--- ENTRIES PROVIDED ---
(** * EXTERES dashboard statistics: a shallow embedding of [app.py]

    The development models the one piece of computation of the application,
    the statistics block of the [dashboard] view (lines 240-332 of
    [src/EXTERES/app.py]) together with [parse_timestamp] (lines 208-214).

    - Python values are the decoded JSON scalars of the store rows; rows are
      dictionaries ([gmap string value]).
    - Exceptions are explicit: every fallible step returns [res].
    - Python [float] is IEEE-754 binary64 with round-to-nearest-even; finite
      floats are carried by their exact rational value.
    - An aware UTC [datetime] is its number of microseconds since
      0001-01-01T00:00:00Z; the library calls [datetime.fromisoformat] and the
      host's local-zone lookup are parameters of the model, with a concrete
      instance for evaluation.

    Around the statistics block, the rows that [add_task], [complete_task]
    and [add_focus_session] hand to the store and the three figures of the
    [focus] page (lines 352-370) are modelled as well, to relate what the
    handlers write to what the dashboard shows. *)

From Stdlib Require Import ZArith QArith Qround Qabs Qpower Lqa Lia List Bool.
From Stdlib Require Import String Ascii DecimalString Permutation Sorted.
From stdpp Require Import gmap strings.
Import ListNotations.

Local Open Scope Z_scope.

(** ** Exceptions and results *)

Module Py.

Inductive exn : Type :=
| TypeError
| ValueError
| KeyError
| AttributeError
| OverflowError
| ZeroDivisionError.

Inductive res (A : Type) : Type :=
| Ok (a : A)
| Raise (e : exn).
Arguments Ok {A} a.
Arguments Raise {A} e.

Definition bind {A B : Type} (m : res A) (k : A -> res B) : res B :=
  match m with
  | Ok a => k a
  | Raise e => Raise e
  end.

Definition is_ok {A : Type} (m : res A) : bool :=
  match m with
  | Ok _ => true
  | Raise _ => false
  end.

(** [for x in l: s = body(s, x)] with the loop variables threaded as [s]. *)
Fixpoint for_each {A S : Type} (body : S -> A -> res S) (l : list A) (s : S)
  : res S :=
  match l with
  | [] => Ok s
  | x :: l' => bind (body s x) (for_each body l')
  end.

(** Decoded JSON scalars held by a row of the store.  Numbers are the
    integers of the store's integer columns; fractional numbers and nested
    values do not occur in the columns the aggregator reads. *)
Inductive value : Type :=
| VNone
| VBool (b : bool)
| VInt (n : Z)
| VStr (s : string).

(** Python truth value: [None], [False], [0] and [''] are false. *)
Definition truthy (v : value) : bool :=
  match v with
  | VNone => false
  | VBool b => b
  | VInt n => negb (n =? 0)
  | VStr s => negb (String.eqb s EmptyString)
  end.

(** [d.get(k)] and [d.get(k, dflt)]. *)
Definition get (d : gmap string value) (k : string) : value :=
  default VNone (d !! k).

Definition get_default (d : gmap string value) (k : string) (dflt : value)
  : value :=
  default dflt (d !! k).

(** [d[k]] raises [KeyError] on a missing key. *)
Definition getitem (d : gmap string value) (k : string) : res value :=
  match d !! k with
  | Some v => Ok v
  | None => Raise KeyError
  end.

(** [acc + v] for an [int] accumulator: [bool] is an [int] subclass,
    [None] and [str] operands raise [TypeError]. *)
Definition int_add (acc : Z) (v : value) : res Z :=
  match v with
  | VInt n => Ok (acc + n)
  | VBool b => Ok (acc + (if b then 1 else 0))
  | VNone | VStr _ => Raise TypeError
  end.

(** [str(v)], as used by an f-string replacement field. *)
Definition str (v : value) : string :=
  match v with
  | VNone => "None"
  | VBool true => "True"
  | VBool false => "False"
  | VInt n => NilZero.string_of_int (Z.to_int n)
  | VStr s => s
  end.

(** [s.replace(old, new)] for a one-character [old].  Strings are UTF-8
    byte sequences; an ASCII byte never occurs inside a multi-byte
    character, so the byte-wise substitution is the character-wise one. *)
Fixpoint replace_char (old : ascii) (new : string) (s : string) : string :=
  match s with
  | EmptyString => EmptyString
  | String c s' =>
      if Ascii.eqb c old then String.append new (replace_char old new s')
      else String c (replace_char old new s')
  end.

End Py.
Export Py.

#[export] Instance res_ret : MRet Py.res := @Py.Ok.
#[export] Instance res_bind : MBind Py.res := fun A B k m => Py.bind m k.

(** ** Python floats: binary64, round to nearest, ties to even *)

Module Float.

Definition prec : Z := 53.
Definition emin : Z := -1074.
Definition emax : Z := 1024.

Definition pow2 (e : Z) : Q := (2 ^ e)%Q.

(** Floor of the base-2 logarithm of a positive rational. *)
Definition ilog2 (x : Q) : Z :=
  let k := Z.log2 (Qnum x) - Z.log2 (Zpos (Qden x)) in
  if Qle_bool (pow2 k) x then k else k - 1.

(** Nearest integer, ties to the even one: Python's [round(x)]. *)
Definition round_half_even (x : Q) : Z :=
  let f := Qfloor x in
  match Qcompare (x - inject_Z f) (1 # 2) with
  | Lt => f
  | Gt => f + 1
  | Eq => if Z.even f then f else f + 1
  end.

(** Exponent of the last place of the binade of [x], clamped at the
    subnormal exponent. *)
Definition ulp_exp (x : Q) : Z := Z.max (ilog2 x - (prec - 1)) emin.

Definition rnd_pos (x : Q) : Q :=
  let e := ulp_exp x in
  (inject_Z (round_half_even (x / pow2 e)) * pow2 e)%Q.

(** The binary64 number nearest to [x], before the overflow test. *)
Definition rnd (x : Q) : Q :=
  match Qcompare x 0 with
  | Eq => 0%Q
  | Gt => Qred (rnd_pos x)
  | Lt => Qred (- rnd_pos (- x))
  end.

Definition max_float : Q := (inject_Z (2 ^ prec - 1) * pow2 (emax - prec))%Q.

Inductive t : Type :=
| Fin (q : Q)
| Inf (negative : bool)
| NaN.

(** Rounding of an exact result; overflow gives an infinity. *)
Definition of_Q (x : Q) : t :=
  let r := rnd x in
  if Qle_bool (Qabs r) max_float then Fin r
  else Inf (negb (Qle_bool 0 r)).

Definition is_neg (q : Q) : bool := negb (Qle_bool 0 q).
Definition is_zero (q : Q) : bool := Qeq_bool q 0.

Definition mul (a b : t) : t :=
  match a, b with
  | NaN, _ | _, NaN => NaN
  | Fin x, Fin y => of_Q (x * y)
  | Inf s, Fin y | Fin y, Inf s =>
      if is_zero y then NaN else Inf (xorb s (is_neg y))
  | Inf s1, Inf s2 => Inf (xorb s1 s2)
  end.

Definition add (a b : t) : t :=
  match a, b with
  | NaN, _ | _, NaN => NaN
  | Fin x, Fin y => of_Q (x + y)
  | Inf s, Fin _ | Fin _, Inf s => Inf s
  | Inf s1, Inf s2 => if Bool.eqb s1 s2 then Inf s1 else NaN
  end.

(** [a < b]; every comparison with a NaN is false. *)
Definition ltb (a b : t) : bool :=
  match a, b with
  | NaN, _ | _, NaN => false
  | Fin x, Fin y => negb (Qle_bool y x)
  | Fin _, Inf s => negb s
  | Inf s, Fin _ => s
  | Inf s1, Inf s2 => s1 && negb s2
  end.

(** [min(a, b)]: the first argument unless the second is smaller. *)
Definition min (a b : t) : t := if ltb b a then b else a.

(** [n / d] on two [int]s: the correctly rounded quotient. *)
Definition int_truediv (n d : Z) : res t :=
  if d =? 0 then Raise ZeroDivisionError
  else
    match of_Q (inject_Z n / inject_Z d) with
    | Fin r => Ok (Fin r)
    | _ => Raise OverflowError
    end.

(** [round(x)]: to an [int]. *)
Definition round (x : t) : res Z :=
  match x with
  | Fin q => Ok (round_half_even q)
  | Inf _ => Raise OverflowError
  | NaN => Raise ValueError
  end.

(** [round(x, 1)]: the float nearest to the one-decimal rounding of the
    exact value of [x]. *)
Definition round1 (x : t) : res t :=
  match x with
  | Fin q =>
      match of_Q (inject_Z (round_half_even (q * 10)) / 10) with
      | Fin r => Ok (Fin r)
      | _ => Raise OverflowError
      end
  | _ => Ok x
  end.

(** The literals of the source. *)
Definition c100 : t := Fin 100.
Definition c5 : t := Fin 5.
Definition c0 : t := Fin 0.
Definition c0_7 : t := of_Q (7 # 10).
Definition c0_3 : t := of_Q (3 # 10).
---
● **TASK TO CARRY OUT**:
From the entries above, restate word for word the lines from the line containing "NilZero.string_of_int (Z.to_int n)" to the line containing "#[export] Instance res_ret", both ends included, and nothing more.

● **ANSWER FOR THE TASK**:
  | VInt n => NilZero.string_of_int (Z.to_int n)
  | VStr s => s
  end.

(** [s.replace(old, new)] for a one-character [old].  Strings are UTF-8
    byte sequences; an ASCII byte never occurs inside a multi-byte
    character, so the byte-wise substitution is the character-wise one. *)
Fixpoint replace_char (old : ascii) (new : string) (s : string) : string :=
  match s with
  | EmptyString => EmptyString
  | String c s' =>
      if Ascii.eqb c old then String.append new (replace_char old new s')
      else String c (replace_char old new s')
  end.

End Py.
Export Py.

#[export] Instance res_ret : MRet Py.res := @Py.Ok.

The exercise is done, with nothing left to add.